**WHAT YOU NEED TO DO**
Only one stretch of the data below is needed. Output the lines from the one with "- intros a Ha. by apply Hqd, Hd'." up to and including the one with "- intros g q", exactly as they stand.

**RECORDS SUPPLIED**
•••

Definition quarantine_one (a : text) (s : Startup.t) : Startup.t :=
  {| tables := on_trouble (put_quarantine (scope_str ActionEntry) a "operator reset: pre-reset publication state incomplete")
                 (on_results (put_disposition a Publication.DISPOSITION_QUARANTINED) (tables s));
     operator_resets := operator_resets s |}.

Lemma quarantine_one_in a s s' done :
  quarantined_in s s' done -> quarantined_in s (quarantine_one a s') (done ++ [a]).
Proof.
  intros (H1 & H2 & H3 & H4 & H5 & H6 & H7).
  assert (Hp : forall r, publications (put_disposition a Publication.DISPOSITION_QUARANTINED r) = publications r /\
    evidence_index (put_disposition a Publication.DISPOSITION_QUARANTINED r) = evidence_index r /\
    serving (put_disposition a Publication.DISPOSITION_QUARANTINED r)
    = <[a := match serving r !! a with
             | Some row => {| disposition := Publication.DISPOSITION_QUARANTINED; serving_version := serving_version row;
                              state_revision := state_revision row; authority_key := authority_key row; validity := validity row |}
             | None => fresh_serving Publication.DISPOSITION_QUARANTINED end]> (serving r)).
  { intros []. done. }
  destruct (Hp (results (tables s'))) as (Hp1 & Hp2 & Hp3).
  unfold quarantined_in, quarantine_one. cbn. rewrite Hp1, Hp2, Hp3. split_and!; try done.
  - intros b [Hb| ->%list_elem_of_singleton]%elem_of_app; [|rewrite lookup_insert_eq; by destruct (serving _ !! a)].
    destruct (decide (b = a)) as [->|Hne]; [rewrite lookup_insert_eq; by destruct (serving _ !! a)|].
    rewrite lookup_insert_ne by done. by apply H6.
  - intros b Hb. rewrite elem_of_app, list_elem_of_singleton in Hb. rewrite lookup_insert_ne by naive_solver. apply H7. naive_solver.
Qed.

Lemma quarantine_all_spec s states done s1 :
  quarantined_in s s1 done ->
  exists done' s2, quarantine_all states done s1 = (Ok done', s2) /\ quarantined_in s s2 done' /\
    forall a, a ∈ done' <-> a ∈ done \/ exists i, i ∈ states /\ action_of i = Some a.
Proof.
  revert done s1. induction states as [|i states IH]; intros done s1 Hq.
  { exists done, s1. split_and!; try done. intros a. split; [by left|]. intros [?|(i & Hi%not_elem_of_nil & _)]; done. }
  cbn [quarantine_all]. destruct (action_of i) as [a|] eqn:Ea.
  2:{ destruct (IH done s1 Hq) as (d & s2 & -> & Hq2 & Hd). exists d, s2. split_and!; try done. intros b. rewrite Hd.
      split; [intros [?|(j & ? & ?)]; [by left|right; exists j; split; [by right|done]]|].
      intros [?|(j & [->|Hj]%elem_of_cons & Hb)]; [by left|congruence|right; by exists j]. }
  assert (Hext : forall b (d : list text), (b ∈ d <-> (b ∈ done \/ b = a) \/ exists j, j ∈ states /\ action_of j = Some b) ->
            (b ∈ d <-> b ∈ done \/ exists j, j ∈ i :: states /\ action_of j = Some b)).
  { intros b d ->. split.
    - intros [[?| ->]|(j & ? & ?)]; [by left|right; exists i; split; [left|done]|right; exists j; split; [by right|done]].
    - intros [?|(j & [->|Hj]%elem_of_cons & Hb)]; [tauto|rewrite Ea in Hb; simplify_eq; tauto|right; by exists j]. }
  case_bool_decide as Hin.
  - destruct (IH done s1 Hq) as (d & s2 & -> & Hq2 & Hd). exists d, s2. split_and!; try done. intros b. apply Hext. rewrite Hd.
    split; [tauto|]. intros [[?| ->]|?]; tauto.
  - destruct (IH (done ++ [a]) (quarantine_one a s1) (quarantine_one_in a s s1 done Hq)) as (d & s2 & He & Hq2 & Hd).
    exists d, s2. split_and!; [|done|].
    + unfold on_tables, set_serving_disposition_key, add_quarantine, Ledger.in_txn. unmonad. exact He.
    + intros b. apply Hext. rewrite Hd, elem_of_app, list_elem_of_singleton. tauto.
Qed.

Lemma gaps_of_action l a pin i : i ∈ gaps_of l (a, pin) -> action_of i = Some a.
Proof.
  unfold gaps_of. destruct (bool_decide (_ = Some _)); [by intros ?%not_elem_of_nil|]. rewrite !elem_of_app.
  intros [H|[H|H]]; repeat case_match; try (by apply not_elem_of_nil in H); by apply list_elem_of_singleton in H as ->.
Qed.

Lemma gaps_torn s a : torn s a <-> exists i, i ∈ gaps s /\ action_of i = Some a.
Proof.
  unfold gaps. split.
  - intros (p & Hp & Hn). rewrite <- gaps_of_nil in Hn. destruct (gaps_of (tables s) (a, pub_pin p)) as [|i g] eqn:E; [done|].
    assert (Hi : i ∈ gaps_of (tables s) (a, pub_pin p)) by (rewrite E; left).
    exists i. split; [|by apply gaps_of_action in Hi]. apply elem_of_app. left. apply list_elem_of_In, in_concat.
    exists (gaps_of (tables s) (a, pub_pin p)). split; [|by apply list_elem_of_In]. apply list_elem_of_In, list_elem_of_fmap.
    exists (a, pub_pin p). split; [done|]. apply elem_published. by exists p.
  - intros (i & [Hi|Hi]%elem_of_app & Ha).
    + apply list_elem_of_In, in_concat in Hi as (g & Hg & Hi). apply list_elem_of_In, list_elem_of_fmap in Hg as ([b pin] & -> & Hb).
      apply list_elem_of_In in Hi. pose proof (gaps_of_action _ _ _ _ Hi) as Hb'. rewrite Ha in Hb'. simplify_eq.
      apply elem_published in Hb as (p & Hp & <-). exists p. split; [done|]. intros Hs%gaps_of_nil. rewrite Hs in Hi.
      by apply not_elem_of_nil in Hi.
    + unfold history_gaps in Hi. apply elem_of_app in Hi. exfalso.
      destruct Hi as [Hi|Hi]; case_match; try (by apply not_elem_of_nil in Hi); by apply list_elem_of_singleton in Hi as ->.
Qed.

Lemma highest_ge m g q : m !! g = Some q -> exists h, highest m = Some h /\ g <= h.
Proof.
  rewrite <- elem_of_map_to_list. unfold highest. induction (map_to_list m) as [|[k v] l IH]; [by intros ?%not_elem_of_nil|].
  cbn. intros [[= <- <-]|Hin]%elem_of_cons.
  - destruct (foldr _ _ _) as [h|]; eexists; (split; [done|lia]).
  - destruct (IH Hin) as (h & -> & Hh). eexists. split; [done|lia].
Qed.

(** A generation above every recorded one. *)
Definition newest (generation : Z) (m : gmap Z Z) : Prop := forall g, is_Some (m !! g) -> g < generation.

Lemma newest_highest generation m h : newest generation m -> highest m = Some h -> h < generation.
Proof.
  intros Hn Hh. apply Hn. revert h Hh. unfold highest.
  assert (E : forall l : list (Z * Z), (forall k v, (k, v) ∈ l -> m !! k = Some v) -> forall h,
    foldr (fun (kv : Z * Z) acc => Some (match acc with None => fst kv | Some h => Z.max (fst kv) h end)) None l = Some h ->
    is_Some (m !! h)).
  { induction l as [|[k v] l IH]; intros Hl h; [done|]. cbn. intros [= <-].
    assert (Hk : is_Some (m !! k)) by (exists v; apply Hl; by left).
    destruct (foldr _ _ _) as [h|]; [|done]. destruct (Z.max_spec k h) as [[_ ->]|[_ ->]]; [|done].
    apply IH; [|done]. intros; apply Hl; by right. }
  apply E. intros k v. apply elem_of_map_to_list.
Qed.

Lemma record_reset_new generation seq s :
  generation <= I64_MAX -> seq <= I64_MAX -> newest generation (operator_resets s) ->
  record_operator_reset generation seq s
  = (Ok tt, {| tables := tables s; operator_resets := <[generation := seq]> (operator_resets s) |}).
Proof.
  intros Hg Hq Hn. unfold record_operator_reset, to_i64. unmonad. destruct (Z.ltb_spec I64_MAX generation); [lia|].
  destruct (Z.ltb_spec I64_MAX seq); [lia|]. destruct (highest _) as [h|] eqn:E; [|done].
  apply (newest_highest _ _ _ Hn) in E. by destruct (Z.leb_spec generation h); [lia|].
Qed.

Lemma record_reset_stale g q s h :
  q <= I64_MAX -> g <= I64_MAX -> highest (operator_resets s) = Some h -> g <= h ->
  record_operator_reset g q s = (Err StaleOperatorReset, s).
Proof.
  intros Hq Hg Hh Hle. unfold record_operator_reset, to_i64. unmonad. destruct (Z.ltb_spec I64_MAX g); [lia|].
  destruct (Z.ltb_spec I64_MAX q); [lia|]. rewrite Hh. by destruct (Z.leb_spec g h); [|lia].
Qed.

Lemma quarantined_complete s s' done :
  quarantined_in s s' done -> (forall a, torn s a -> a ∈ done) -> operator_resets s <> ∅ -> complete s'.
Proof.
  intros (Hr & Hb & _ & Hp & He & Hd & Hs) Ht Hne. split; [|by rewrite Hr]. intros a p. rewrite Hp. intros Ha.
  unfold sound_publication, evidence_of. rewrite Hb, He. destruct (decide (a ∈ done)) as [Hin|Hin]; [left; by apply Hd|].
  rewrite (Hs a Hin). change (sound_publication (tables s) a (pub_pin p)). apply gaps_of_nil.
  destruct (gaps_of (tables s) (a, pub_pin p)) as [|i g] eqn:E; [done|]. exfalso. apply Hin, Ht. exists p. split; [done|].
  rewrite <- gaps_of_nil, E. done.
Qed.

(** C33: An operator reset opens a new lineage.  A reset under a generation above every earlier one is carried out: it
    quarantines exactly the publications whose rows are torn, changes no other serving row and no publication, and after
    it reconciliation allows serving; a later reset under a generation that is not above it is refused and changes
    nothing. *)
Theorem reset_opens_serving fs s generation seq :
  deadlines_stored s -> generation <= I64_MAX -> seq <= I64_MAX -> newest generation (operator_resets s) ->
  exists out s', apply_operator_reset generation seq s = (Ok out, s') /\
  (forall a, a ∈ quarantined_actions out <-> torn s a) /\
  (forall a, torn s a -> disposition <$> serving (results (tables s')) !! a = Some Publication.DISPOSITION_QUARANTINED) /\
  (forall a, ~ torn s a -> serving (results (tables s')) !! a = serving (results (tables s)) !! a) /\
  publications (results (tables s')) = publications (results (tables s)) /\
  (exists r, fst (reconcile_startup fs s') = Ok r /\ decision r = Allowed) /\
  (forall g q, g <= generation -> q <= I64_MAX -> apply_operator_reset g q s' = (Err StaleOperatorReset, s')).
Proof.
  intros Hdl Hg Hsq Hnew. unfold apply_operator_reset at 1. unmonad. rewrite (record_reset_new _ _ _ Hg Hsq Hnew).
  set (s1 := {| tables := tables s; operator_resets := <[generation := seq]> (operator_resets s) |}).
  assert (Hre : operator_resets s1 !! generation = Some seq) by apply lookup_insert_eq. rewrite incompleteness_eq.
  destruct (quarantine_all_spec s1 (gaps s1) [] s1) as (d & s2 & -> & Hq & Hd).
  { unfold quarantined_in. split_and!; try done. by intros a Ha%not_elem_of_nil. }
  eexists _, s2. split; [done|]. cbn [quarantined_actions].
  assert (Hd' : forall a, a ∈ d <-> torn s a).
  { intros a. rewrite Hd. change (torn s a) with (torn s1 a). rewrite gaps_torn, elem_of_nil. tauto. }
  assert (Hc : complete s2).
  { apply (quarantined_complete s1 s2 d Hq); [intros a Ha; by apply Hd'|intros E; by rewrite E, lookup_empty in Hre]. }
  destruct Hq as (Hr & Hb & _ & Hp & _ & Hqd & Hqs). split_and!; [done| | |by rewrite Hp| |].
  - intros a Ha. by apply Hqd, Hd'.
  - intros a Ha. rewrite Hqs; [done|]. by rewrite Hd'.
  - rewrite reconcile_eq by (unfold deadlines_stored; by rewrite Hb). eexists. split; [done|]. cbn [decision].
    apply gaps_nil in Hc. by rewrite Hc.
  - intros g q Hle Hq64. rewrite <- Hr in Hre. destruct (highest_ge _ _ _ Hre) as (h & Hh & Hgh).
    unfold apply_operator_reset. unmonad. by rewrite (record_reset_stale g q s2 h) by lia || done.
Qed.

(** ** A torn database *)

Definition digest_of (n : Z) : TypedDigest := {| algorithm := Sha256V1; domain := "rabs/action"; digest_bytes := [n] |}.
Definition torn_results : result_tables :=
  Results {[ [1] := {| pub_descriptor := digest_of 1; pub_manifest := digest_of 2; pub_generation := 1; pub_attempt := 1;
                       pub_kind := ResultIdentity.Success; pub_pin := 7 |} ]} ∅ ∅ ∅ ∅ ∅.
Definition torn_store : Startup.t :=
  {| tables := Build (with_locations {[ ([2], [9]) := {| verified_seq := None; encoding := "raw"; quarantined := false; loc_durable := true |} ]}
                        empty_store)
                 (Execution ∅ ∅ 0 ∅ ∅) torn_results (Incidents ∅ ∅ ∅ ∅ ∅ ∅ ∅);
     operator_resets := ∅ |}.
Definition no_files : FilesystemReality := {| fs_exists := fun _ => false; all_paths := [[8]] |}.

Lemma torn_deadlines : deadlines_stored torn_store.
Proof. apply map_Forall_empty. Qed.

Lemma reconcile_exact_witness :
  deadlines_stored torn_store /\ exists r, reconcile_startup no_files torn_store = (Ok r, repaired_store no_files torn_store) /\
  repaired r = [MissingLocationRepaired [2] [9]] /\ reported r = [OrphanPathReported [8]] /\ ~ complete torn_store.
Proof.
  split; [exact torn_deadlines|]. destruct (reconcile_exact no_files torn_store torn_deadlines) as (r & He & Hdec & _).
  exists r. split; [exact He|].
  assert (E : fst (reconcile_startup no_files torn_store)
              = Ok {| repaired := [MissingLocationRepaired [2] [9]]; reported := [OrphanPathReported [8]];
                      decision := Refused [PublicationPinMissing [1]; ServingStateMissing [1]; EvidenceMissing [1]; AuthorityHistoryMissing] |})
    by (vm_compute; reflexivity).
  rewrite He in E. cbn [fst] in E. assert (Er : r = {| repaired := [MissingLocationRepaired [2] [9]]; reported := [OrphanPathReported [8]];
    decision := Refused [PublicationPinMissing [1]; ServingStateMissing [1]; EvidenceMissing [1]; AuthorityHistoryMissing] |})
    by (by inversion E).
  rewrite Er in *. cbn [repaired reported]. split; [reflexivity|]. split; [reflexivity|]. intros Hc.
  apply Hdec in Hc. discriminate.
Defined.
(* ===== verification/Admission.v ===== *)
(** * Admission: what the coordinator's publication pipeline guarantees
    (rabs-cas/src/publication.rs, proofs about Publication.v) *)

From stdpp Require Import base gmap list strings sorting relations pretty.
From Stdlib Require Import ZArith Lia.
From S2P Require Import Prelude Bytes Manifest Digest Pack Store Gc Ledger Publication.
Import ResultIdentity ManifestCodec Store Ledger Publication.

Module Admission.

(** ** Methods that only read *)

Definition reads {S E A} (m : method S E A) : Prop := forall s, snd (m s) = s.

Lemma reads_ret {S E A} (a : A) : reads (S := S) (E := E) (mret a).
Proof. done. Qed.
Lemma reads_bind {S E A B} (m : method S E A) (f : A -> method S E B) :
  reads m -> (forall a, reads (f a)) -> reads (m ≫= f).
Proof.
  intros Hm Hf s. unfold mbind, method_bind. specialize (Hm s).
  destruct (m s) as [[a|e] s']; cbn in *; subst; [apply Hf|done].
Qed.
Lemma reads_refuse {S E} c (e : E) : reads (S := S) (refuse_if c e).
Proof. by destruct c. Qed.
Lemma reads_lift {S E A} (r : result E A) : reads (S := S) (lift_result r).
Proof. done. Qed.
Lemma reads_store_call {A} (m : method ledger StoreError A) : reads m -> reads (store_call m).
Proof.
  intros Hm s. unfold store_call. specialize (Hm s). by destruct (m s) as [[]?].
Qed.
Lemma reads_with_base {A} (m : method store StoreError A) : reads m -> reads (with_base m).
Proof.
  intros Hm s. unfold with_base, on_base. specialize (Hm (base s)).
  destruct (m (base s)) as [r s']; cbn in *; subst. by destruct s.
Qed.

Create HintDb reads discriminated.
#[export] Hint Resolve reads_ret reads_refuse reads_lift reads_store_call reads_with_base : reads.
#[export] Hint Extern 5 (reads (_ ≫= _)) => apply reads_bind; [|intro] : reads.
#[export] Hint Extern 1 (reads (generation_state _)) => intro; reflexivity : reads.
#[export] Hint Extern 1 (reads (attempt_exists _ _)) => intro; reflexivity : reads.
#[export] Hint Extern 1 (reads (lease_state _)) => intro; reflexivity : reads.
#[export] Hint Extern 1 (reads (object_located _)) => intro; reflexivity : reads.
#[export] Hint Extern 1 (reads (object_durably_located _)) => intro; reflexivity : reads.
#[export] Hint Extern 1 (reads (lookup_action _)) => intro; reflexivity : reads.
#[export] Hint Extern 1 (reads (published_manifest_key _)) => intro; reflexivity : reads.
#[export] Hint Extern 1 (reads active_authority) => intro; reflexivity : reads.
#[export] Hint Extern 1 (reads active_authority_key) => intro; reflexivity : reads.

•••

**TASK SOLUTION**
  - intros a Ha. by apply Hqd, Hd'.
  - intros a Ha. rewrite Hqs; [done|]. by rewrite Hd'.
  - rewrite reconcile_eq by (unfold deadlines_stored; by rewrite Hb). eexists. split; [done|]. cbn [decision].
    apply gaps_nil in Hc. by rewrite Hc.
  - intros g q Hle Hq64. rewrite <- Hr in Hre. destruct (highest_ge _ _ _ Hre) as (h & Hh & Hgh).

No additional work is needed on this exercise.